Por: José Vaquero Aragundi.
Perdonar a quien nos hace un agravio no es una opción para el cristiano, es en realidad el estado espiritual de un corazón reflejando la gracia de Dios a través nosotros.
Nuestro Señor Jesús enseñó a sus discípulos (y por extensión a nosotros) que debemos perdonar cuantas veces sea a quienes nos ofenden, tal como nuestro Padre en los cielos nos ha perdonado todas nuestras iniquidades. Perdonar a los demás es liberar el alma de un gran peso llamado rencor. Muy importante porque el rencor da lugar a la venganza y al odio, cosas que todo cristiano debe evitar.

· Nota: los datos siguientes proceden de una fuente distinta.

(** C3: under [inferencePatchSize > 2 * inferencePatchOverlap] the loop
    exits for every [numPixels], after at most [numPixels] iterations;
    every iteration runs with the cursor below [numPixels], computes a
    strictly positive [patchSizeValid] and advances the cursor by it
    without wrap-around; and at a cursor at or past [numPixels] the loop
    exits without another iteration. *)
Theorem planner_progress_and_termination
    (numPixels inferencePatchSize inferencePatchOverlap : Z) :
  0 <= numPixels < 2 ^ 64 ->
  0 <= inferencePatchOverlap ->
  2 * inferencePatchOverlap < inferencePatchSize < 2 ^ 32 ->
  exists l,
    (forall fuel, (Z.to_nat numPixels <= fuel)%nat ->
       planLoop fuel numPixels inferencePatchSize inferencePatchOverlap 0 = Some l)
    /\ Forall (fun p =>
                 startPixelValid p < numPixels
                 /\ 0 < patchSizeValid p
                 /\ startPixelValid p
                    < wrap64 (startPixelValid p + patchSizeValid p)) l
    /\ (length l <= Z.to_nat numPixels)%nat
    /\ (forall fuel s, numPixels <= s ->
          planLoop fuel numPixels inferencePatchSize inferencePatchOverlap s = Some []).
Proof.
  intros HN HO HP.
  destruct (planLoop_total numPixels inferencePatchSize inferencePatchOverlap)
    as (l & Hl & Hchain); [lia | lia | lia |].
  exists l. split; [exact Hl |]. split; [| split].
  - eapply Forall_impl; [exact (chain_iterations _ _ _ _ _ _ Hchain) |].
    simpl. intros p (_ & _ & Hs & Hpos & Hle).
    rewrite wrap64_small by lia. lia.
  - pose proof (chain_length _ _ _ _ _ _ Hchain) as Hlen.
    rewrite Z.sub_0_r in Hlen. exact Hlen.
  - intros fuel s Hs. apply planLoop_exit. exact Hs.
Qed.

Lemma planner_progress_and_termination_witness :
  (0 <= 10 < 2 ^ 64 /\ 0 <= 1 /\ 2 * 1 < 4 < 2 ^ 32)
  /\ exists l,
       (forall fuel, (Z.to_nat 10 <= fuel)%nat -> planLoop fuel 10 4 1 0 = Some l)
       /\ Forall (fun p =>
                    startPixelValid p < 10
                    /\ 0 < patchSizeValid p
                    /\ startPixelValid p
                       < wrap64 (startPixelValid p + patchSizeValid p)) l
       /\ (length l <= Z.to_nat 10)%nat
       /\ (forall fuel s, 10 <= s -> planLoop fuel 10 4 1 s = Some []).
Proof.
  split; [lia |]. apply (planner_progress_and_termination 10 4 1); lia.
Defined.

(** C4: under [inferencePatchSize > 2 * inferencePatchOverlap] every
    emitted pair has its valid sub-window
    [startPixelValid, startPixelValid + patchSizeValid) inside its patch
    window [startPixel, startPixel + patchSize), and [patchSize] is at most
    [inferencePatchSize]. *)
Theorem patch_window_contains_valid_window
    (numPixels inferencePatchSize inferencePatchOverlap : Z) :
  0 <= numPixels < 2 ^ 64 ->
  0 <= inferencePatchOverlap ->
  2 * inferencePatchOverlap < inferencePatchSize < 2 ^ 32 ->
  exists l,
    (forall fuel, (Z.to_nat numPixels <= fuel)%nat ->
       planLoop fuel numPixels inferencePatchSize inferencePatchOverlap 0 = Some l)
    /\ Forall (fun p =>
                 startPixel p <= startPixelValid p
                 /\ startPixelValid p + patchSizeValid p <= startPixel p + patchSize p
                 /\ patchSize p <= inferencePatchSize) l.
Proof.
  intros HN HO HP.
  destruct (planLoop_total numPixels inferencePatchSize inferencePatchOverlap)
    as (l & Hl & Hchain); [lia | lia | lia |].
  exists l. split; [exact Hl |].
  eapply Forall_impl; [exact (chain_iterations _ _ _ _ _ _ Hchain) |].
  simpl. intros p (Hp & Hr & Hs & _ & _). rewrite Hp.
  pose proof (planPatch_window numPixels inferencePatchSize inferencePatchOverlap
                HN HO HP (startPixelValid p) Hr Hs) as Hw.
  simpl in Hw. exact Hw.
Qed.

Lemma patch_window_contains_valid_window_witness :
  (0 <= 10 < 2 ^ 64 /\ 0 <= 1 /\ 2 * 1 < 4 < 2 ^ 32)
  /\ exists l,
       (forall fuel, (Z.to_nat 10 <= fuel)%nat -> planLoop fuel 10 4 1 0 = Some l)
       /\ Forall (fun p =>
                    startPixel p <= startPixelValid p
                    /\ startPixelValid p + patchSizeValid p <= startPixel p + patchSize p
                    /\ patchSize p <= 4) l.
Proof.
  split; [lia |]. apply (patch_window_contains_valid_window 10 4 1); lia.
Defined.

(** C10: under [inferencePatchSize > 2 * inferencePatchOverlap], every
    iteration that starts with [startPixelValid > 0] has
    [startPixelValid >= inferencePatchSize - inferencePatchOverlap >
    inferencePatchOverlap], so the [size_t] subtraction
    [startPixelValid - inferencePatchOverlap] does not wrap and is the
    [startPixel] the iteration computes. *)
Theorem planner_subtraction_never_wraps
    (numPixels inferencePatchSize inferencePatchOverlap : Z) :
  0 <= numPixels < 2 ^ 64 ->
  0 <= inferencePatchOverlap ->
  2 * inferencePatchOverlap < inferencePatchSize < 2 ^ 32 ->
  exists l,
    (forall fuel, (Z.to_nat numPixels <= fuel)%nat ->
       planLoop fuel numPixels inferencePatchSize inferencePatchOverlap 0 = Some l)
    /\ Forall (fun p =>
                 0 < startPixelValid p ->
                 inferencePatchSize - inferencePatchOverlap <= startPixelValid p
                 /\ inferencePatchOverlap < inferencePatchSize - inferencePatchOverlap
                 /\ wrap64 (startPixelValid p - inferencePatchOverlap)
                    = startPixelValid p - inferencePatchOverlap
                 /\ startPixel p = startPixelValid p - inferencePatchOverlap) l.
Proof.
  intros HN HO HP.
  destruct (planLoop_total numPixels inferencePatchSize inferencePatchOverlap)
    as (l & Hl & Hchain); [lia | lia | lia |].
  exists l. split; [exact Hl |].
  eapply Forall_impl; [exact (chain_iterations _ _ _ _ _ _ Hchain) |].
  simpl. intros p (Hp & Hr & Hs & _ & _) Hpos. rewrite Hp at 4.
  apply (planPatch_subtraction numPixels inferencePatchSize inferencePatchOverlap
           HN HO HP (startPixelValid p) Hr). lia.
Qed.

Lemma planner_subtraction_never_wraps_witness :
  (0 <= 10 < 2 ^ 64 /\ 0 <= 1 /\ 2 * 1 < 4 < 2 ^ 32)
  /\ exists l,
       (forall fuel, (Z.to_nat 10 <= fuel)%nat -> planLoop fuel 10 4 1 0 = Some l)
       /\ Forall (fun p =>
                    0 < startPixelValid p ->
                    4 - 1 <= startPixelValid p
                    /\ 1 < 4 - 1
                    /\ wrap64 (startPixelValid p - 1) = startPixelValid p - 1
                    /\ startPixel p = startPixelValid p - 1) l.
Proof.
  split; [lia |]. apply (planner_subtraction_never_wraps 10 4 1); lia.
Defined.

(** C6, as stated, fails: [inferencePatchSize] is a [uint32_t], so a zero
    patch size on an axis of [2^32 + 1] pixels becomes [1], not
    [numPixels], and the loop does not emit the single pair
    [0, numPixels). *)
Lemma zero_patch_size_wide_axis_counterexample :
  effectivePatchSize 0 4294967297 = 1
  /\ forall fuel,
       planLoop fuel 4294967297 (effectivePatchSize 0 4294967297) 0 0
       <> Some [mkPatch 0 0 4294967297 4294967297].
Proof.
  split; [reflexivity |].
  change (effectivePatchSize 0 4294967297) with 1.
  intros [| fuel] H.
  - discriminate H.
  - cbn [planLoop] in H.
    change (0 <? 4294967297) with true in H. cbv iota in H.
    change (planPatch 4294967297 1 0 0) with (mkPatch 0 0 1 1) in H.
    destruct (planLoop fuel _ _ _ _); discriminate H.
Qed.

(** C6, amended: a zero [inferencePatchSize] is replaced by [inputSize.x]
    converted to 32 bits; for [0 < numPixels < 2^32] that is [numPixels],
    and the loop then emits exactly one pair, whose patch window and valid
    sub-window are both [0, numPixels), whatever the overlap. *)
Theorem zero_patch_size_means_no_patching (numPixels inferencePatchOverlap : Z) :
  0 < numPixels < 2 ^ 32 ->
  effectivePatchSize 0 numPixels = numPixels
  /\ forall fuel, (1 <= fuel)%nat ->
       planLoop fuel numPixels (effectivePatchSize 0 numPixels) inferencePatchOverlap 0
       = Some [mkPatch 0 0 numPixels numPixels].
Proof.
  intros HN.
  assert (He : effectivePatchSize 0 numPixels = numPixels).
  { unfold effectivePatchSize. simpl. apply wrap32_small. lia. }
  split; [exact He |]. rewrite He.
  intros [| fuel] Hfuel; [lia |]. cbn [planLoop].
  destruct (Z.ltb_spec 0 numPixels); [| lia].
  assert (Hp : planPatch numPixels numPixels inferencePatchOverlap 0
               = mkPatch 0 0 numPixels numPixels).
  { unfold planPatch. rewrite Z.sub_0_r, wrap64_small by lia. simpl.
    destruct (Z.leb_spec numPixels numPixels); [reflexivity | lia]. }
  rewrite Hp. cbn [patchSizeValid]. rewrite Z.add_0_l, wrap64_small by lia.
  rewrite planLoop_exit by lia. reflexivity.
Qed.

Lemma zero_patch_size_means_no_patching_witness :
  0 < 5 < 2 ^ 32
  /\ effectivePatchSize 0 5 = 5
  /\ forall fuel, (1 <= fuel)%nat ->
       planLoop fuel 5 (effectivePatchSize 0 5) 1 0 = Some [mkPatch 0 0 5 5].
Proof.
  split; [lia |]. apply (zero_patch_size_means_no_patching 5 1). lia.
Defined.

End PlannerSpec.

(** ** The patch reassembler *)

Module ReassemblerSpec.
Import Reassembler.

(** *** Which axis is narrowed *)

Lemma patchRanges_tiledAxis permutation outputSize startPixelValid startPixel patchSizeValid :
  (4 <= length permutation)%nat ->
  exists r,
    patchRanges permutation outputSize startPixelValid startPixel patchSizeValid = Some r
    /\ match tiledAxis permutation with
       | Some a =>
           narrowedTo r a startPixelValid startPixel patchSizeValid
           /\ forall a', a' <> a -> fullExtent outputSize r a'
       | None => forall a, fullExtent outputSize r a
       end.
Proof.
  intros Hlen.
  destruct permutation as [| p0 [| p1 [| p2 [| p3 rest]]]]; simpl in Hlen; try lia.
  unfold patchRanges, tiledAxis. simpl.
  destruct (Z.eqb_spec p1 3) as [-> | Hp1].
  { rewrite decide_True by reflexivity. eexists. split; [reflexivity |].
    split; [repeat split |]. intros [] Hne; try congruence; repeat split. }
  rewrite decide_False by congruence.
  destruct (Z.eqb_spec p2 3) as [-> | Hp2].
  { rewrite decide_True by reflexivity. eexists. split; [reflexivity |].
    split; [repeat split |]. intros [] Hne; try congruence; repeat split. }
  rewrite decide_False by congruence.
  destruct (Z.eqb_spec p3 3) as [-> | Hp3].
  { rewrite decide_True by reflexivity. eexists. split; [reflexivity |].
    split; [repeat split |]. intros [] Hne; try congruence; repeat split. }
  rewrite decide_False by congruence.
  eexists. split; [reflexivity |]. intros []; repeat split.
Qed.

Cada vez que no perdonamos a quienes nos ofenden, estamos cerrándole la puerta de nuestro corazón a la paz y al gozo que el Señor nos quiere dar. Al perdonar estamos imitando el amor del Padre, quien, a pesar de nuestros pecados y ofensas, nos extiende su gracia cada día.
Roguemos a nuestro Padre celestial, que nos conceda un corazón dispuesto a perdonar, sin importar la gravedad de la ofensa recibida, para vivir en la libertad y plenitud de Cristo, como fieles discípulos de él.